The revolution, and the differences in opinion it engendered, has had social repercussions as well. There are anecdotal reports of friendships severed and family relationships strained over debates on whether someone is “unpatriotic” or a “traitor” for not supporting a certain approach to regime change or perhaps not supporting regime change at all.
The Arabic Network for Human Rights Information (ANHRI) launched a website called the List of Shame, which names prominent Egyptians who reportedly “made statements against the revolution in all cities of Egypt,” according to a February 13 statement on the ANHRI website.Ironically, ANHRI claims it is “defending freedom of expression in the Arab World.” In its statement, the organization justifies its list, which also includes a “page of merit” featuring people who supported the demonstrations, by saying, “any person has the right to uphold any idea or stance, however, incitement and accusations of working as agents for foreign parties, is extreme oppression of others because of their positions against the dictatorship.”

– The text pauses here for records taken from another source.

(** A UK scope whose text runs are all blank. *)
Lemma uk_scope_blank self attrs ds :
  contains (str "word_key") (class_of attrs) = false ->
  contains (str "pron type_uk") (class_of attrs) = true ->
  Forall (fun d => forallb isspace d = true) ds ->
  result (run (Starttag (str "span") attrs :: map Data ds ++ [Endtag (str "span")]) self)
  = result self.
Proof.
  intros Hwk Huk Hds. simpl. rewrite run_app, run_data_blank by done. simpl.
  destruct (start_uk self attrs Hwk Huk) as (H1 & H2 & H3 & H4 & H5 & H6).
  set (s1 := handle_starttag self (str "span") attrs) in *.
  rewrite handle_endtag_unfold.
  rewrite (has_frames_snoc s1 _ _ H6). simpl.
  unfold end_body, end_span. rewrite span_is_span, H1, H2, Z.eqb_refl, H3. simpl.
  exact H5.
Qed.

(** A US scope whose text runs are all blank. *)
Lemma us_scope_blank self attrs ds :
  contains (str "word_key") (class_of attrs) = false ->
  contains (str "pron type_uk") (class_of attrs) = false ->
  contains (str "pron type_us") (class_of attrs) = true ->
  Forall (fun d => forallb isspace d = true) ds ->
  let s' := run (Starttag (str "span") attrs :: map Data ds ++ [Endtag (str "span")]) self in
  phonetic_us (result s') = phonetic_us (result self) /\
  (_in_pron_uk self = false -> result s' = result self).
Proof.
  intros Hwk Huk Hus Hds. simpl. rewrite run_app, run_data_blank by done. simpl.
  destruct (start_us self attrs Hwk Huk Hus) as (H1 & H2 & H3 & H4 & H4' & H5 & H6).
  set (s1 := handle_starttag self (str "span") attrs) in *.
  rewrite handle_endtag_unfold.
  rewrite (has_frames_snoc s1 _ _ H6). simpl.
  unfold end_body, end_span. rewrite span_is_span.
  destruct (_in_pron_uk s1 && (depth s1 =? _pron_uk_depth s1)) eqn:E.
  - split.
    + destruct (truthy (strip (_current_pron_uk s1))); simpl; by rewrite H5.
    + intros Hu. rewrite H4', Hu in E. done.
  - rewrite H1, H2, Z.eqb_refl, H3. simpl. by rewrite H5.
Qed.

(** C10.  A text run made of whitespace only leaves the whole parser state
    as it was.  Runs that are not blank are added to the pronunciation
    buffer as they are, untrimmed.  A UK scope with blank runs only leaves
    the result untouched; a US scope with blank runs only appends no US
    pronunciation, and leaves the result untouched when no UK accumulation
    is pending. *)
Theorem blank_text_run_is_discarded :
  (forall self data, forallb isspace data = true -> handle_data self data = self) /\
  (forall self data,
     strip data <> [] -> _in_word_key self = false -> _in_pron_uk self = true ->
     handle_data self data = set_current_pron_uk (_current_pron_uk self ++ data) self) /\
  (forall self data,
     strip data <> [] -> _in_word_key self = false -> _in_pron_uk self = false ->
     _in_pron_us self = true ->
     handle_data self data = set_current_pron_us (_current_pron_us self ++ data) self) /\
  (forall self attrs ds,
     contains (str "word_key") (class_of attrs) = false ->
     contains (str "pron type_uk") (class_of attrs) = true ->
     Forall (fun d => forallb isspace d = true) ds ->
     result (run (Starttag (str "span") attrs :: map Data ds ++ [Endtag (str "span")]) self)
     = result self) /\
  (forall self attrs ds,
     contains (str "word_key") (class_of attrs) = false ->
     contains (str "pron type_uk") (class_of attrs) = false ->
     contains (str "pron type_us") (class_of attrs) = true ->
     Forall (fun d => forallb isspace d = true) ds ->
     let s' := run (Starttag (str "span") attrs :: map Data ds ++ [Endtag (str "span")]) self in
     phonetic_us (result s') = phonetic_us (result self) /\
     (_in_pron_uk self = false -> result s' = result self)).
Proof.
  split; [|split; [|split; [|split]]].
  - intros self data H. by apply handle_data_blank, strip_all_space.
  - intros self data Ht Hk Hu. unfold handle_data.
    apply truthy_true in Ht. by rewrite Ht, Hk, Hu.
  - intros self data Ht Hk Hu Hs. unfold handle_data.
    apply truthy_true in Ht. by rewrite Ht, Hk, Hu, Hs.
  - apply uk_scope_blank.
  - apply us_scope_blank.
Qed.

Lemma blank_text_run_is_discarded_witness :
  let s := handle_starttag init (str "span") (cls "pron type_uk") in
  handle_data s (str "  ") = s /\
  handle_data s (str " a ") = set_current_pron_uk (_current_pron_uk s ++ str " a ") s /\
  result (run (Starttag (str "span") (cls "pron type_uk")
                 :: map Data [str " "; [10%N; 9%N]] ++ [Endtag (str "span")]) init)
  = result init.
Proof.
  split; [|split].
  - apply (proj1 blank_text_run_is_discarded). reflexivity.
  - apply (proj1 (proj2 blank_text_run_is_discarded)); [vm_compute; discriminate|reflexivity..].
  - apply (proj1 (proj2 (proj2 (proj2 blank_text_run_is_discarded)))); [reflexivity..|].
    repeat constructor.
Defined.

(** ** Classification of an opened frame *)

Ltac flag_facts :=
  repeat match goal with
         | E : _ && _ = true |- _ => apply andb_prop in E; destruct E
         | E : bool_decide _ = true |- _ => apply bool_decide_eq_true_1 in E
         end.

(** An open tag that sets one of these flags is a [span] whose class passes
    the test of the flag's branch. *)
Lemma start_first_activation self tag c :
  let s' := start_first self tag c in
  (_in_pron_uk self = false -> _in_pron_uk s' = true ->
     tag = str "span" /\ contains (str "word_key") c = false /\
     contains (str "pron type_uk") c = true) /\
  (_in_pron_us self = false -> _in_pron_us s' = true ->
     tag = str "span" /\ contains (str "word_key") c = false /\
     contains (str "pron type_uk") c = false /\ contains (str "pron type_us") c = true) /\
  (_in_num self = false -> _in_num s' = true -> tag = str "span" /\ c = str "num") /\
  (_in_st self = false -> _in_st s' = true -> tag = str "span" /\ c = str "st") /\
  (_in_def_cn self = false -> _in_def_cn s' = true ->
     tag = str "span" /\ contains (str "def_cn") c = true /\
     contains (str "cn_before") c = true).
Proof.
  unfold start_first, start_span, start_div.
  split_ifs; simpl; repeat split; intros; flag_facts; congruence.
Qed.

Lemma start_second_keeps self tag c d :
  let s' := start_second self tag c d in
  _in_pron_uk s' = _in_pron_uk self /\ _in_pron_us s' = _in_pron_us self /\
  _in_num s' = _in_num self /\ _in_st s' = _in_st self /\
  _in_def_cn s' = _in_def_cn self /\ _in_word_key s' = _in_word_key self /\
  _current_def s' = _current_def self /\ _in_example s' = _in_example self.
Proof. unfold start_second. split_ifs; simpl; repeat split; congruence. Qed.

Lemma handle_starttag_activation self tag attrs :
  let s' := handle_starttag self tag attrs in
  let c := class_of attrs in
  (_in_pron_uk self = false -> _in_pron_uk s' = true ->
     tag = str "span" /\ contains (str "word_key") c = false /\
     contains (str "pron type_uk") c = true) /\
  (_in_pron_us self = false -> _in_pron_us s' = true ->
     tag = str "span" /\ contains (str "word_key") c = false /\
     contains (str "pron type_uk") c = false /\ contains (str "pron type_us") c = true) /\
  (_in_num self = false -> _in_num s' = true -> tag = str "span" /\ c = str "num") /\
  (_in_st self = false -> _in_st s' = true -> tag = str "span" /\ c = str "st") /\
  (_in_def_cn self = false -> _in_def_cn s' = true ->
     tag = str "span" /\ contains (str "def_cn") c = true /\
     contains (str "cn_before") c = true).
Proof.
  rewrite handle_starttag_unfold. simpl.
  set (s0 := push self tag (class_of attrs)).
  destruct (start_second_keeps (start_first s0 tag (class_of attrs)) tag (class_of attrs)
              (depth s0)) as (-> & -> & -> & -> & -> & _).
  apply (start_first_activation s0).
Qed.

(** What the open tag of a [span] of class exactly ["num"] or ["st"] sets. *)
Lemma start_num_st self :
  _in_num (handle_starttag self (str "span") (cls "num")) = true /\
  _in_st (handle_starttag self (str "span") (cls "st")) = true.
Proof.
  rewrite !handle_starttag_unfold, !class_of_cls. simpl.
  unfold start_second, start_first.
  change (bool_decide (str "span" = str "span")) with true. cbv iota.
  change (contains (str "orth") (str "num")) with false.
  change (contains (str "orth") (str "st")) with false.
  rewrite !andb_false_r.
  change (bool_decide (str "span" = str "li")) with false.
  change (bool_decide (str "span" = str "p")) with false. cbv iota.
  split; reflexivity.
Qed.

(** A [span] of class exactly ["pron"] is pushed and nothing more. *)
Lemma start_pron_alone self :
  handle_starttag self (str "span") (cls "pron") = push self (str "span") (str "pron").
Proof.
  rewrite handle_starttag_unfold, class_of_cls. simpl.
  unfold start_second, start_first.
  change (bool_decide (str "span" = str "span")) with true. cbv iota.
  change (contains (str "orth") (str "pron")) with false.
  rewrite !andb_false_r.
  change (bool_decide (str "span" = str "li")) with false.
  change (bool_decide (str "span" = str "p")) with false. cbv iota.
  reflexivity.
Qed.

(** C9 (as amended).  A [span] whose class holds the substring
    ["pron type_uk"] (resp. ["pron type_us"]) and passes no earlier test of
    the chain is bound to UK (resp. US) accumulation, and that is the only
    way these flags get set; a [span] of class ["pron"] is pushed and sets
    nothing; sense-number and part-of-speech capture are set by a [span]
    whose class is exactly ["num"], exactly ["st"], and by nothing else. *)
Theorem classification_by_class_substring (self : Parser) :
  (forall attrs,
     contains (str "word_key") (class_of attrs) = false ->
     contains (str "pron type_uk") (class_of attrs) = true ->
     let s' := handle_starttag self (str "span") attrs in
     _in_pron_uk s' = true /\ _pron_uk_depth s' = depth s' /\ _current_pron_uk s' = []) /\
  (forall attrs,
     contains (str "word_key") (class_of attrs) = false ->
     contains (str "pron type_uk") (class_of attrs) = false ->
     contains (str "pron type_us") (class_of attrs) = true ->
     let s' := handle_starttag self (str "span") attrs in
     _in_pron_us s' = true /\ _pron_us_depth s' = depth s' /\ _current_pron_us s' = []) /\
  (forall tag attrs,
     _in_pron_uk self = false -> _in_pron_uk (handle_starttag self tag attrs) = true ->
     tag = str "span" /\ contains (str "pron type_uk") (class_of attrs) = true) /\
  (forall tag attrs,
     _in_pron_us self = false -> _in_pron_us (handle_starttag self tag attrs) = true ->
     tag = str "span" /\ contains (str "pron type_us") (class_of attrs) = true) /\
  handle_starttag self (str "span") (cls "pron") = push self (str "span") (str "pron") /\
  _in_num (handle_starttag self (str "span") (cls "num")) = true /\
  _in_st (handle_starttag self (str "span") (cls "st")) = true /\
  (forall tag attrs,
     _in_num self = false -> _in_num (handle_starttag self tag attrs) = true ->
     tag = str "span" /\ class_of attrs = str "num") /\
  (forall tag attrs,
     _in_st self = false -> _in_st (handle_starttag self tag attrs) = true ->
     tag = str "span" /\ class_of attrs = str "st").
Proof.
  repeat apply conj.
  - intros attrs Hwk Huk.
    destruct (start_uk self attrs Hwk Huk) as (H1 & H2 & H3 & _). done.
  - intros attrs Hwk Huk Hus.
    destruct (start_us self attrs Hwk Huk Hus) as (H1 & H2 & H3 & _). done.
  - intros tag attrs H0 H1.
    destruct (handle_starttag_activation self tag attrs) as (A & _).
    destruct (A H0 H1) as (? & ? & ?). done.
  - intros tag attrs H0 H1.
    destruct (handle_starttag_activation self tag attrs) as (_ & A & _).
    destruct (A H0 H1) as (? & ? & ? & ?). done.
  - apply start_pron_alone.
  - apply start_num_st.
  - apply start_num_st.
  - intros tag attrs H0 H1.
    destruct (handle_starttag_activation self tag attrs) as (_ & _ & A & _). auto.
  - intros tag attrs H0 H1.
    destruct (handle_starttag_activation self tag attrs) as (_ & _ & _ & A & _). auto.
Qed.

Bremer thinks all speech, except for hate speech, should be tolerated in democracies, but this tolerance should be developed through public dialogue. And Egypt has a lot of work to do before it reaches that point.
“Advocates of the revolution are free to regard others as unpatriotic or even as traitors, as long as they don’t turn these attitudes into efforts to suppress them,” she says. “But free expression has been suppressed for so long that no one remembers how to have a civilized public debate.”